Task requirements: In the entries that follow, the line with "let id := next_task_id s +! 1 in" opens the range and the line with "update t (set_esp sp) ;;" closes it; repeat that range exactly, both lines included.

::: Data extract

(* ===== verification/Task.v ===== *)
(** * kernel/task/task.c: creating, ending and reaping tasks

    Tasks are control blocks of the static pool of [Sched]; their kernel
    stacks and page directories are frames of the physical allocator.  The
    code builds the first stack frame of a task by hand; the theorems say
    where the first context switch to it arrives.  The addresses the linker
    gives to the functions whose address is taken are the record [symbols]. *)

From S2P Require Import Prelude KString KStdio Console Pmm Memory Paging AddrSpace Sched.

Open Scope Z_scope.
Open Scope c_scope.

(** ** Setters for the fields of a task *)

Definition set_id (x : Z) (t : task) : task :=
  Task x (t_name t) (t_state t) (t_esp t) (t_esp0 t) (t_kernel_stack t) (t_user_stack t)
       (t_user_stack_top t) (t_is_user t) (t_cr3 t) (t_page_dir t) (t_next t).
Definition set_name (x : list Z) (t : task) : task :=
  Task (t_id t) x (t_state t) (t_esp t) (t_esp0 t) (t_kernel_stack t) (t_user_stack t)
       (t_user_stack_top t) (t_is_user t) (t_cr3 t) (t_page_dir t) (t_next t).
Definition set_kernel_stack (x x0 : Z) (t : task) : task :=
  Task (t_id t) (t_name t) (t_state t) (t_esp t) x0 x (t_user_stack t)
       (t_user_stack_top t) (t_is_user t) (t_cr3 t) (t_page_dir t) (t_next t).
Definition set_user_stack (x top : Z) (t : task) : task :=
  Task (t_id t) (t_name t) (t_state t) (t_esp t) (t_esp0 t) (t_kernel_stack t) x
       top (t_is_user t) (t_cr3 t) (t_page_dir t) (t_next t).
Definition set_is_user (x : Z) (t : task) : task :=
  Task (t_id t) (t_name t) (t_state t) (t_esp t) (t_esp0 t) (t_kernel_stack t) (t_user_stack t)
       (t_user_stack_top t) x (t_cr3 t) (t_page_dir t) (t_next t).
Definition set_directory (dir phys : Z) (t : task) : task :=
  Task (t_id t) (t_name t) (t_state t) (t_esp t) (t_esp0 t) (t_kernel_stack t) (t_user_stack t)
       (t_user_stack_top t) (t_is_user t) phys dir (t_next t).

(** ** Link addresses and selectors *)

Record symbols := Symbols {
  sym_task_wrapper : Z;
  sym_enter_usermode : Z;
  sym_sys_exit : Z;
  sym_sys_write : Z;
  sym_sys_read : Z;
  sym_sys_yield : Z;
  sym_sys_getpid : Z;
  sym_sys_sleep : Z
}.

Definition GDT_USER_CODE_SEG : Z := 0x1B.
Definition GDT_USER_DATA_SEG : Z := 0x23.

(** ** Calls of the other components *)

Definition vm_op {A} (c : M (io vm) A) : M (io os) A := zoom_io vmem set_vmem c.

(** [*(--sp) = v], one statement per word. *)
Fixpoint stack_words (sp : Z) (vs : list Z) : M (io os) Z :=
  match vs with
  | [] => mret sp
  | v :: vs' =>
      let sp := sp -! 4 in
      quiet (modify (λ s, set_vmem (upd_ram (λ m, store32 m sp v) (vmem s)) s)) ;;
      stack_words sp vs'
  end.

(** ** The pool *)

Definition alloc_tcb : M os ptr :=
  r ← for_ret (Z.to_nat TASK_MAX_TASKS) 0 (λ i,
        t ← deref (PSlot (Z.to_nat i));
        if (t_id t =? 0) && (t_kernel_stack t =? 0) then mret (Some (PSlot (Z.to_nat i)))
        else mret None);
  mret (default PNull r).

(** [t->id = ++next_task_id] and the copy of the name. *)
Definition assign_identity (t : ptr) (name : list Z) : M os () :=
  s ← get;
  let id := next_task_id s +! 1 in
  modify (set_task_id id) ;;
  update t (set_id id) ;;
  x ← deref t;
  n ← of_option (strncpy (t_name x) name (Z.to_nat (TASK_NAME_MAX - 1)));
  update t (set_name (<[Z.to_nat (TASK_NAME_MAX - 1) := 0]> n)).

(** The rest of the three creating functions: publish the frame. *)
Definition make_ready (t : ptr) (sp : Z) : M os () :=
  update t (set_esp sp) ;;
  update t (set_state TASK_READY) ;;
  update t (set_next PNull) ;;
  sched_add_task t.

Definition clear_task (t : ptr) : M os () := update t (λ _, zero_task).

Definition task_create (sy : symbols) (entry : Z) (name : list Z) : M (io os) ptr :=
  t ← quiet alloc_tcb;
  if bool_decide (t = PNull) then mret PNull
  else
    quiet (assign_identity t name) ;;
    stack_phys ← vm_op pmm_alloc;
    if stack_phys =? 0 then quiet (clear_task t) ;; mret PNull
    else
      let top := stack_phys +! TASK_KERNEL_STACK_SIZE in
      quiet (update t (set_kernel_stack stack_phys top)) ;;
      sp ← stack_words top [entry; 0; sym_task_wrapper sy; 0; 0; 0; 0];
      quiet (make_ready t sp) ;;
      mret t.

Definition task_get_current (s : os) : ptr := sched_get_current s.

::::::
::: Data extract

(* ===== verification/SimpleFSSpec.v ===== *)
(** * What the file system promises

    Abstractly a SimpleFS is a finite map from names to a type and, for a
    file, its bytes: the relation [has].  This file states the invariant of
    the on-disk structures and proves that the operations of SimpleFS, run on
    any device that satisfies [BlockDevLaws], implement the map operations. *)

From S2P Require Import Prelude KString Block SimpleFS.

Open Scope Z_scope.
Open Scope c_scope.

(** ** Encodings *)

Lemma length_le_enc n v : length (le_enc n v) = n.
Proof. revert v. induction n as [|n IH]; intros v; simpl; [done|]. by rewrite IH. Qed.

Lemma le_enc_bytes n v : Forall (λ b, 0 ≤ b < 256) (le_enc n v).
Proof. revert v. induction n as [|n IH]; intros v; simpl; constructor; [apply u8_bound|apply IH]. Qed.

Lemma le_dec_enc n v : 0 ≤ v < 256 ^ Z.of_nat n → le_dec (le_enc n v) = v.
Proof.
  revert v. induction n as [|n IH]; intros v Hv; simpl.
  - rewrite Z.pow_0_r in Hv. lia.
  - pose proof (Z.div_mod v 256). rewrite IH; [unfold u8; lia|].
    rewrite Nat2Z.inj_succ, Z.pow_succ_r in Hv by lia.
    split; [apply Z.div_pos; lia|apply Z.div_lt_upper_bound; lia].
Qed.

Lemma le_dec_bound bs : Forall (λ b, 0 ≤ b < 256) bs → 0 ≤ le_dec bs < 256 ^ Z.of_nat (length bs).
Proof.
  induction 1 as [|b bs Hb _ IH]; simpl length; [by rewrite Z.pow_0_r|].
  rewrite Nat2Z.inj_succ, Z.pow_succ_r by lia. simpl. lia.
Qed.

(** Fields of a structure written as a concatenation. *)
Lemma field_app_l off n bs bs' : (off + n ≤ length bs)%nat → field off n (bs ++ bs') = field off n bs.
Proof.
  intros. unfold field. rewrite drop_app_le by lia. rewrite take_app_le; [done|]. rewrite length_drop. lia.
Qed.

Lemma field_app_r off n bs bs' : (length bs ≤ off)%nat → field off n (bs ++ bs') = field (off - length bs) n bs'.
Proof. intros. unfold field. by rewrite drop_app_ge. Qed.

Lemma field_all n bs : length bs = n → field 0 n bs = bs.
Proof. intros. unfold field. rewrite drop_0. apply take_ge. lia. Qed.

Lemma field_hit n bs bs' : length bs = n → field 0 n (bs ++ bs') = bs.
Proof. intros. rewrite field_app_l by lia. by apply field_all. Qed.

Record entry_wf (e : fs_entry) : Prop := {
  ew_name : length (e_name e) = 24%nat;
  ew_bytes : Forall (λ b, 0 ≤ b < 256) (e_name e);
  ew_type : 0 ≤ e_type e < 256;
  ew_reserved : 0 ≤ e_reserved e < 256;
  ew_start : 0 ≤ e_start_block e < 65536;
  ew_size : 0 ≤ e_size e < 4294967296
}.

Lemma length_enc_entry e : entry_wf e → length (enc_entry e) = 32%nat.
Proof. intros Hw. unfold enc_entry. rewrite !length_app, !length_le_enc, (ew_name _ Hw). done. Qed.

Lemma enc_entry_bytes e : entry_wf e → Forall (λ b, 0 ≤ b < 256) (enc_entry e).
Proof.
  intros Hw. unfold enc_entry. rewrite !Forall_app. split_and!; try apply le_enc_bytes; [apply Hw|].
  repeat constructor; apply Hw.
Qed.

::::::

Solution for this task:
  let id := next_task_id s +! 1 in
  modify (set_task_id id) ;;
  update t (set_id id) ;;
  x ← deref t;
  n ← of_option (strncpy (t_name x) name (Z.to_nat (TASK_NAME_MAX - 1)));
  update t (set_name (<[Z.to_nat (TASK_NAME_MAX - 1) := 0]> n)).

(** The rest of the three creating functions: publish the frame. *)
Definition make_ready (t : ptr) (sp : Z) : M os () :=
  update t (set_esp sp) ;;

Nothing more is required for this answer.